- **Problem to work on**
When you reach the line with "destruct (run_send_loop l" in the data below, begin printing lines exactly, and stop once the line with "INVALID_SOCKET → nSendOffset_" has been printed.

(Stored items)
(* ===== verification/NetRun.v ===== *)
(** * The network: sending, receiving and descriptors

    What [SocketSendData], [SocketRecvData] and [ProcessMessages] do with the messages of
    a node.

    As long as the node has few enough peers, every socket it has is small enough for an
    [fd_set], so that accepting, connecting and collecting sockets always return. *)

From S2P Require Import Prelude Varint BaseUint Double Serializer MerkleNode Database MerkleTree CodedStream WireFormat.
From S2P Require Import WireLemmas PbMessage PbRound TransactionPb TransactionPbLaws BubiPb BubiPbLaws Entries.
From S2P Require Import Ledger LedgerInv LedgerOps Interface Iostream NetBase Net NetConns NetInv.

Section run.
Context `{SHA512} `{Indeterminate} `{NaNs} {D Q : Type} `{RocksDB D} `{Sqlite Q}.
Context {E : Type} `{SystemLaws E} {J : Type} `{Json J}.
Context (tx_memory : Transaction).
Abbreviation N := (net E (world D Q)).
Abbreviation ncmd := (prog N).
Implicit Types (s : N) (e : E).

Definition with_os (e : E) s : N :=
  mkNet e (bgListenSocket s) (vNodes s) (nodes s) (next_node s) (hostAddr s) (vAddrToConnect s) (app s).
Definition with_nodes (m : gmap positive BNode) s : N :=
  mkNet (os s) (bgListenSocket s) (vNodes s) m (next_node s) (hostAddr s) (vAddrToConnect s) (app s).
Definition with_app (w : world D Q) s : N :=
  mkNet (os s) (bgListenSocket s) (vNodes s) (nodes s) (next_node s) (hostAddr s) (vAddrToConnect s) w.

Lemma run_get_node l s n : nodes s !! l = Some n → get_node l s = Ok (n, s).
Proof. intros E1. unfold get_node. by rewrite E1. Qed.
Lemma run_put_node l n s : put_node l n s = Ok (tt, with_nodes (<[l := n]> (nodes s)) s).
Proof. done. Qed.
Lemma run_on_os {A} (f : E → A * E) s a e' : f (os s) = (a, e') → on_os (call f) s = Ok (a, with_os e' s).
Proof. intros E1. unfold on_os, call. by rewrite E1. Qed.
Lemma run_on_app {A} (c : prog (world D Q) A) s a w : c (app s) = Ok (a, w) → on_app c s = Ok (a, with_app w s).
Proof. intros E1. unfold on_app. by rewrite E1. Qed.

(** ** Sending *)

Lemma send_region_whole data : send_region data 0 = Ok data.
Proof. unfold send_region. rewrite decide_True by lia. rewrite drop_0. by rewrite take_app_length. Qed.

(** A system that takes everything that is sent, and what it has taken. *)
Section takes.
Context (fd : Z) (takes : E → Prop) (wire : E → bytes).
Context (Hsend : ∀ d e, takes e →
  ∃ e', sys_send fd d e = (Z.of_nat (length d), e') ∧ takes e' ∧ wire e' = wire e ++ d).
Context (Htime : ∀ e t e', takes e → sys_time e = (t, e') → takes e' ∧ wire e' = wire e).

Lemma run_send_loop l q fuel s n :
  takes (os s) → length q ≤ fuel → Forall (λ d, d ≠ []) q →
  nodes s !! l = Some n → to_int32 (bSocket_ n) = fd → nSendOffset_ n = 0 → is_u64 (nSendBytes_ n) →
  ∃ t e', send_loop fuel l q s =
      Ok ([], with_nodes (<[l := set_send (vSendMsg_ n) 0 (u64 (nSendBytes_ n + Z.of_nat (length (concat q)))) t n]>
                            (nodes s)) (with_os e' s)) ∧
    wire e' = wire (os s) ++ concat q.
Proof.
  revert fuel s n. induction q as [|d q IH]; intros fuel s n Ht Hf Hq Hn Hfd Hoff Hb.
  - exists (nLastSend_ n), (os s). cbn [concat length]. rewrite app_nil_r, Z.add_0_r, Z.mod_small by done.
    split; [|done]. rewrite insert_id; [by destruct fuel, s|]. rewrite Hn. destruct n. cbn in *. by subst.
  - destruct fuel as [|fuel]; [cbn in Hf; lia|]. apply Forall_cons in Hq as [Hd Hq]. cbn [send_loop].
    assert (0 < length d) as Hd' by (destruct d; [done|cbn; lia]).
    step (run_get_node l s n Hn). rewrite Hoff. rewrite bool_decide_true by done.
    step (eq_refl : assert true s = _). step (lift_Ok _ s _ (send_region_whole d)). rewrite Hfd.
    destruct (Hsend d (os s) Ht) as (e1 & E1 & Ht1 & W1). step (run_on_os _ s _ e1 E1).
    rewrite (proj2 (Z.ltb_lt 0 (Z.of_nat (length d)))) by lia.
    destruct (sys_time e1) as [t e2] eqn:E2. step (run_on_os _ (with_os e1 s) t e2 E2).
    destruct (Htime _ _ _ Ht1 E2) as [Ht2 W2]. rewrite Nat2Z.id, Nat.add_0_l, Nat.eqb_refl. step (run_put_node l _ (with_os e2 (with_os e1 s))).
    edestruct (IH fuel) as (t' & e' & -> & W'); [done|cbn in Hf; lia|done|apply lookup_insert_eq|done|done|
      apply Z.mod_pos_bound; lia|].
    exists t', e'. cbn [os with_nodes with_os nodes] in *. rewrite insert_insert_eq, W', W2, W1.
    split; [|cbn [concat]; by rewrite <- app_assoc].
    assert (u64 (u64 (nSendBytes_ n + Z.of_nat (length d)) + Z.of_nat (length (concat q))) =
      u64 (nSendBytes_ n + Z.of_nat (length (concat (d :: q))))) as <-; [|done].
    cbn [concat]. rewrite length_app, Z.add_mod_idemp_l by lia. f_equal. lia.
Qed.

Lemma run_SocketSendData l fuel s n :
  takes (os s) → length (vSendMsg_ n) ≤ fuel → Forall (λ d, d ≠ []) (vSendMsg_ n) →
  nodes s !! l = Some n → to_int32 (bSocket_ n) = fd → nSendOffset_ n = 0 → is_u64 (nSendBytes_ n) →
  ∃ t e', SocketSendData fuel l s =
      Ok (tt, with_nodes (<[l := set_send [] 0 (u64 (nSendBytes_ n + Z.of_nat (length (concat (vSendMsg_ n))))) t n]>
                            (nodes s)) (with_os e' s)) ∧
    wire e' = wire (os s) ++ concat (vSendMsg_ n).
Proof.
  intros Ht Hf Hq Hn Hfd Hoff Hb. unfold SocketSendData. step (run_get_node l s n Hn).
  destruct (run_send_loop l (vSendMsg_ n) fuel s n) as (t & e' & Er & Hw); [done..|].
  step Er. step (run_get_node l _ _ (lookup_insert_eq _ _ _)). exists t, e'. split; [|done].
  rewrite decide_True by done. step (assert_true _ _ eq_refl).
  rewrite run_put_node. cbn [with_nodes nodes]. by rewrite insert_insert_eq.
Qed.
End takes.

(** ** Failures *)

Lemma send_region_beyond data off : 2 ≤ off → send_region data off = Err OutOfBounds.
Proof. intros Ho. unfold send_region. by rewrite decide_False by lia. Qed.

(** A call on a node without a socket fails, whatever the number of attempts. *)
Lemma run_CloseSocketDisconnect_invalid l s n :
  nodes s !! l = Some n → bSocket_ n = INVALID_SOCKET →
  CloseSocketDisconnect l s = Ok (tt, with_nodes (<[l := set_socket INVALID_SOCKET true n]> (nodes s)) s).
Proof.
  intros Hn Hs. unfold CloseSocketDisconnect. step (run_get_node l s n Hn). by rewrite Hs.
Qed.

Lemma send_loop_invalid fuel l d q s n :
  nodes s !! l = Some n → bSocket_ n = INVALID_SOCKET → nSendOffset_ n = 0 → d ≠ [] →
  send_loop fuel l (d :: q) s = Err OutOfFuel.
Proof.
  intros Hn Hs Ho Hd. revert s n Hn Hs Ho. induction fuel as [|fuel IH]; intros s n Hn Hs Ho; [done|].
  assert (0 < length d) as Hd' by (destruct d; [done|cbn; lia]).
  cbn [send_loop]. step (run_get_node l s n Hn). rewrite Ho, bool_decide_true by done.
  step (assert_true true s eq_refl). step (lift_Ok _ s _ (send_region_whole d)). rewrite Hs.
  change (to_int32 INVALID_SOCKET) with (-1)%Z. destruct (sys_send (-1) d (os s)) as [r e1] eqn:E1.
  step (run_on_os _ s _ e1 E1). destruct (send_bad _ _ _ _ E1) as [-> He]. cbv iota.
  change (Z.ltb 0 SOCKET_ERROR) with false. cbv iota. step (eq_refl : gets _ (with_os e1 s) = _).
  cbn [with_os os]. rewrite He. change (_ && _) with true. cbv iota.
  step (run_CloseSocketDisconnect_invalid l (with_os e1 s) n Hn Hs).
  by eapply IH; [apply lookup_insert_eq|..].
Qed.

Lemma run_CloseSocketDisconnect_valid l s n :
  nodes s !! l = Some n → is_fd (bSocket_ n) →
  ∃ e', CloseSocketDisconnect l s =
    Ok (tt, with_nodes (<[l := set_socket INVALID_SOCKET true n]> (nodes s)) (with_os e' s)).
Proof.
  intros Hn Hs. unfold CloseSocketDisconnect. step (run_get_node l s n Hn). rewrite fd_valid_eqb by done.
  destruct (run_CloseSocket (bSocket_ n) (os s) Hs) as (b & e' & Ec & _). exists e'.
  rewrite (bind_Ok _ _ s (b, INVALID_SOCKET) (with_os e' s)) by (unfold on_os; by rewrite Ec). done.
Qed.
==
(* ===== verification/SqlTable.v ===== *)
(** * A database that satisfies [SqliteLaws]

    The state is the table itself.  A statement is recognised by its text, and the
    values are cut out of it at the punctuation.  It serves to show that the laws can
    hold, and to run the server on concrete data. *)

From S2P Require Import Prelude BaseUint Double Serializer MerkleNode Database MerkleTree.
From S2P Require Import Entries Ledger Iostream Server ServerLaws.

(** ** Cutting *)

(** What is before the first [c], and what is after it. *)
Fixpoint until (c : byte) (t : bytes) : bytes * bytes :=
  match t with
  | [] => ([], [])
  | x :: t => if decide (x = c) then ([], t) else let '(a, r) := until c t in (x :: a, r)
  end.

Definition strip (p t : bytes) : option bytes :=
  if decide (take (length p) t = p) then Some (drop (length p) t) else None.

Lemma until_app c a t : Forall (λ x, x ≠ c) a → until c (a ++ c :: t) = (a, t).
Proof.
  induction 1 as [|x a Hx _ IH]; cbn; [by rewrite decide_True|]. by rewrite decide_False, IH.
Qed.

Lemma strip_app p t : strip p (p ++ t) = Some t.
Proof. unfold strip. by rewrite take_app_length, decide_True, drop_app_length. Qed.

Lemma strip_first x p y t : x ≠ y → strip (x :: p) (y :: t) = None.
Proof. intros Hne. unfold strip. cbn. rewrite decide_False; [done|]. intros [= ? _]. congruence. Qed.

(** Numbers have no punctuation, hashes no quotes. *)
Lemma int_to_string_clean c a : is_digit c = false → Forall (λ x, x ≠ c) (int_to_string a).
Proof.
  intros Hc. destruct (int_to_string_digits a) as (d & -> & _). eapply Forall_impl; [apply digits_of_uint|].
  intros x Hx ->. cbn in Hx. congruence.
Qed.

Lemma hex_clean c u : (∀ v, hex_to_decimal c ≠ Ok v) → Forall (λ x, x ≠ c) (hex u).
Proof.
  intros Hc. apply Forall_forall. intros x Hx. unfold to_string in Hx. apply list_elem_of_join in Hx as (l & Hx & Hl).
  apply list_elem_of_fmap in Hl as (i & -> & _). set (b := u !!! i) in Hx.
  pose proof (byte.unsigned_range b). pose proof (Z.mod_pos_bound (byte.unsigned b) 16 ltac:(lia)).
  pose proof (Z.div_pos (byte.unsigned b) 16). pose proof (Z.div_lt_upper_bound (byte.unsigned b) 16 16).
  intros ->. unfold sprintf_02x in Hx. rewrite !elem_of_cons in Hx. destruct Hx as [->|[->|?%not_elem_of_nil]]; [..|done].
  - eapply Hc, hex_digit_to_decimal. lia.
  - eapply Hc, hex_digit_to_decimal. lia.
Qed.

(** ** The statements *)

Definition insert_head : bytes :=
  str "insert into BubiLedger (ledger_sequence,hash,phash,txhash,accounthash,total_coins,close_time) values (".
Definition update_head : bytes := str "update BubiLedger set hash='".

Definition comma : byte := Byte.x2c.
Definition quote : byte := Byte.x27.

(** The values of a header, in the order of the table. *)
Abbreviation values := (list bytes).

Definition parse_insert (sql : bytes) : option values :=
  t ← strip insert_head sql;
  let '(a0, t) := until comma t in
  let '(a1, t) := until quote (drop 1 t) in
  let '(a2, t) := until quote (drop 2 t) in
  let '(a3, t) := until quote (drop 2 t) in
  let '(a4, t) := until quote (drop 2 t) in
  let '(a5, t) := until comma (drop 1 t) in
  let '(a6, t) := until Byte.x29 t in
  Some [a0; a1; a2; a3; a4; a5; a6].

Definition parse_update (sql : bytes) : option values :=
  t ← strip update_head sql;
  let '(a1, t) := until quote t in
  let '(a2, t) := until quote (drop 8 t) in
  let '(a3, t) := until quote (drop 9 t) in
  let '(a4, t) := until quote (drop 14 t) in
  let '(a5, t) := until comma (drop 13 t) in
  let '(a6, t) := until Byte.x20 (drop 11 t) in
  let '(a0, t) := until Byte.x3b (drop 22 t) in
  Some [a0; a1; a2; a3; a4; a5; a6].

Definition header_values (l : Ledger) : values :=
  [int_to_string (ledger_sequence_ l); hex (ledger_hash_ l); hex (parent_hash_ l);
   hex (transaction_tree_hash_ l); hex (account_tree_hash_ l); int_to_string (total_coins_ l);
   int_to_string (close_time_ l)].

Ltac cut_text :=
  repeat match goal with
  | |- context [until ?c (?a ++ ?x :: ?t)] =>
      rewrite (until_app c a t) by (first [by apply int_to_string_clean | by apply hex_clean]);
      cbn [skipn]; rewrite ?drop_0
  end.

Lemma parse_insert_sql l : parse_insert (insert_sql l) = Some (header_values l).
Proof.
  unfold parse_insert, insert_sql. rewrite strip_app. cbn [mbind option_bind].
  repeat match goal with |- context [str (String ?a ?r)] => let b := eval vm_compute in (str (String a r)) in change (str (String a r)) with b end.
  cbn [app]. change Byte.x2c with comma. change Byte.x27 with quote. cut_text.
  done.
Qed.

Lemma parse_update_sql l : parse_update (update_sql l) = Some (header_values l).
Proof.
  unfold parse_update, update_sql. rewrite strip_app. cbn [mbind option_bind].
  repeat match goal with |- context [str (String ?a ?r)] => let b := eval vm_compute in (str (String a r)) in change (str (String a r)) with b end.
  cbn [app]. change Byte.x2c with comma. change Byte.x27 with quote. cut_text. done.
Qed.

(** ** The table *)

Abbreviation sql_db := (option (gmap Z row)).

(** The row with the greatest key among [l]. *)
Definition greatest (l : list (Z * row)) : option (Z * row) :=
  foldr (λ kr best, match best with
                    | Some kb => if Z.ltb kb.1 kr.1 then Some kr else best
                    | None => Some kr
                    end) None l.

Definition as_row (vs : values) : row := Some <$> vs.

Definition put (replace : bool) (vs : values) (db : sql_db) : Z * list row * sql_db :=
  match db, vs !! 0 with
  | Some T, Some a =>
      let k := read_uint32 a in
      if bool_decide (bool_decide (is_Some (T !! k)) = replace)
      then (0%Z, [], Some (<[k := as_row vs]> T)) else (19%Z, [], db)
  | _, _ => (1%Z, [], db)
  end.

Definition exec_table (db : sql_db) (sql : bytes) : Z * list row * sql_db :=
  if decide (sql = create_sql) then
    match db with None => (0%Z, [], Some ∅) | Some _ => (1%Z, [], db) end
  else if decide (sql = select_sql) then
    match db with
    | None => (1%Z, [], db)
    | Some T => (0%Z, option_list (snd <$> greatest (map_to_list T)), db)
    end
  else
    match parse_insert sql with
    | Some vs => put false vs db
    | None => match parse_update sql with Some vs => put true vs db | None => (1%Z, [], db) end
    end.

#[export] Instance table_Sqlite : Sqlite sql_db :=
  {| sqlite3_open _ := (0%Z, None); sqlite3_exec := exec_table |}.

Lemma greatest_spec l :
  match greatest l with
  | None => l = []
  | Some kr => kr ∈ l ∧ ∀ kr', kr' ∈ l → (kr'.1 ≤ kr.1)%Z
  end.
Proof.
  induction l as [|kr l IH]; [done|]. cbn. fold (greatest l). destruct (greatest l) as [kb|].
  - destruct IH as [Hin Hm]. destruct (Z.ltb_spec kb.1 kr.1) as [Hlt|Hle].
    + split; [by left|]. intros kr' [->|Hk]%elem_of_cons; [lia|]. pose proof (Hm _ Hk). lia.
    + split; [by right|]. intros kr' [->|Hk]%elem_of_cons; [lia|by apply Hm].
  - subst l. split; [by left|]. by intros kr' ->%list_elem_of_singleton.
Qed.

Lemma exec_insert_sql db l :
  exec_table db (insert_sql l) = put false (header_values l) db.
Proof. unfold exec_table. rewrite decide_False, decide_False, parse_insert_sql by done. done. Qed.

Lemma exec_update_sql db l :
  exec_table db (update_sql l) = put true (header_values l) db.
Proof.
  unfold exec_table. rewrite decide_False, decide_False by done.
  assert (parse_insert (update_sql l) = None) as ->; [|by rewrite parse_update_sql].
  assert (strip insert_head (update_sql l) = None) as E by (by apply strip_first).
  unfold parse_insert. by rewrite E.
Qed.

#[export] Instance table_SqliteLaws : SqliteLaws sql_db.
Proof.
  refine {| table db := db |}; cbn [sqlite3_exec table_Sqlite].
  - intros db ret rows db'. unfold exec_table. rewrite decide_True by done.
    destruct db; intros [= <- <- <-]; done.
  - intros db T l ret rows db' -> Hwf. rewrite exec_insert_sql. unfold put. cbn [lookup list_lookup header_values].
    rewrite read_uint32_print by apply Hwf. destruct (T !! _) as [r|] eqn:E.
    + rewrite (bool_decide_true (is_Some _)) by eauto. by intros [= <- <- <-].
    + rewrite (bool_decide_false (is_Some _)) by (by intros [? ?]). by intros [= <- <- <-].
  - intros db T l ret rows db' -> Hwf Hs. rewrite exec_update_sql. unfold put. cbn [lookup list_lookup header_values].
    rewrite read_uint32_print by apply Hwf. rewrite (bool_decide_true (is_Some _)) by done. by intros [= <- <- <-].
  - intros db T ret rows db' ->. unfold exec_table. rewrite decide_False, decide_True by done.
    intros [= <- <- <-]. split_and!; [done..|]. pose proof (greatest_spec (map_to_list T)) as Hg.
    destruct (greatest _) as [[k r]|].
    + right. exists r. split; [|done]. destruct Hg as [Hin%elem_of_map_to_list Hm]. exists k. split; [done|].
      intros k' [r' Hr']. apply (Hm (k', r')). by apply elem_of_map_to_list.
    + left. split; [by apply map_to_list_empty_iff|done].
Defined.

- **Result**
  destruct (run_send_loop l (vSendMsg_ n) fuel s n) as (t & e' & Er & Hw); [done..|].
  step Er. step (run_get_node l _ _ (lookup_insert_eq _ _ _)). exists t, e'. split; [|done].
  rewrite decide_True by done. step (assert_true _ _ eq_refl).
  rewrite run_put_node. cbn [with_nodes nodes]. by rewrite insert_insert_eq.
Qed.
End takes.

(** ** Failures *)

Lemma send_region_beyond data off : 2 ≤ off → send_region data off = Err OutOfBounds.
Proof. intros Ho. unfold send_region. by rewrite decide_False by lia. Qed.

(** A call on a node without a socket fails, whatever the number of attempts. *)
Lemma run_CloseSocketDisconnect_invalid l s n :
  nodes s !! l = Some n → bSocket_ n = INVALID_SOCKET →
  CloseSocketDisconnect l s = Ok (tt, with_nodes (<[l := set_socket INVALID_SOCKET true n]> (nodes s)) s).
Proof.
  intros Hn Hs. unfold CloseSocketDisconnect. step (run_get_node l s n Hn). by rewrite Hs.
Qed.

Lemma send_loop_invalid fuel l d q s n :
  nodes s !! l = Some n → bSocket_ n = INVALID_SOCKET → nSendOffset_ n = 0 → d ≠ [] →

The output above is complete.